Nothing but the lines from the one that contains "[done|..]; rewrite ?bind_cons;" through the end of the data should be reproduced, and each must match exactly.

(Collected data)
=-=-=

Lemma resources_inj l1 l2 r1 r2 :
  Forall uuid_valid l1 -> Forall uuid_valid l2 -> next_ok r1 -> next_ok r2 ->
  conflictResourcesFingerprint l1 ++ r1 = conflictResourcesFingerprint l2 ++ r2 ->
  l1 = l2 ∧ r1 = r2.
Proof.
  intros H1 H2 N1 N2. unfold conflictResourcesFingerprint. revert l2 H2.
  induction H1 as [|u l1 Hu H1 IH]; intros l2 H2; destruct H2 as [|v l2 Hv H2]; [done|..].
  - rewrite bind_cons. destruct N1 as [->|[r' ->]]; simpl; intros E; simplify_eq.
  - rewrite bind_cons. destruct N2 as [->|[r' ->]]; simpl; intros E; simplify_eq.
  - rewrite !bind_cons, <- !app_assoc. intros E%(app_inv_head (bytes "id=")).
    apply app_inj_1 in E as [Eu E]; [|by rewrite !length_uuid_bytes].
    apply uuid_bytes_inj in Eu; [|done..]. destruct (IH l2) as [-> ->]; by subst.
Qed.

Lemma key_buf_inj k1 k2 r1 r2 :
  valid_key k1 -> valid_key k2 -> next_ok r1 -> next_ok r2 ->
  key_buf k1 ++ r1 = key_buf k2 ++ r2 -> k1 = k2 ∧ r1 = r2.
Proof.
  intros (I1 & R1 & S1) (I2 & R2 & S2) N1 N2. unfold key_buf. rewrite <- !app_assoc.
  intros E%(app_inv_head (bytes "maintenance_id=")).
  apply app_inj_1 in E as [Ei E]; [|by rewrite !length_uuid_bytes].
  apply uuid_bytes_inj in Ei; [|done..]. apply (app_inv_head (bytes "scope=")) in E.
  assert (k_scope k1 = k_scope k2) as Es.
  { destruct S1 as [S1|S1], S2 as [S2|S2]; rewrite S1, S2 in *; try done; discriminate. }
  rewrite Es in E. apply app_inv_head, (app_inv_head (bytes "overlap_start=")) in E.
  apply (app_inj_delim "o"%char) in E as [Ea E]; [|apply decimal_no_o..].
  apply (app_inv_head (bytes "verlap_end=")) in E.
  apply (app_inj_delim "r"%char) in E as [Eb E]; [|apply decimal_no_r..].
  apply (app_inv_head (bytes "esources=")) in E.
  apply resources_inj in E as [Er ->]; [|done..].
  apply decimal_inj in Ea, Eb. destruct k1, k2; simpl in *. by subst.
Qed.

Lemma keys_next_ok ks : next_ok (ks ≫= key_buf).
Proof. destruct ks as [|k ks]; [by left|right]. eexists. rewrite bind_cons. done. Qed.

Lemma keys_buf_inj ks1 ks2 :
  Forall valid_key ks1 -> Forall valid_key ks2 ->
  ks1 ≫= key_buf = ks2 ≫= key_buf -> ks1 = ks2.
Proof.
  intros H1. revert ks2. induction H1 as [|k1 ks1 Hk1 H1 IH]; intros ks2 H2; destruct H2 as [|k2 ks2 Hk2 H2];
    [done|..]; rewrite ?bind_cons; [done|done|].
  intros E. apply key_buf_inj in E as [-> E]; [|done|done|apply keys_next_ok..].
  f_equal. auto.
Qed.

=-=-=

### TASK SOLUTION
    [done|..]; rewrite ?bind_cons; [done|done|].
  intros E. apply key_buf_inj in E as [-> E]; [|done|done|apply keys_next_ok..].
  f_equal. auto.
Qed.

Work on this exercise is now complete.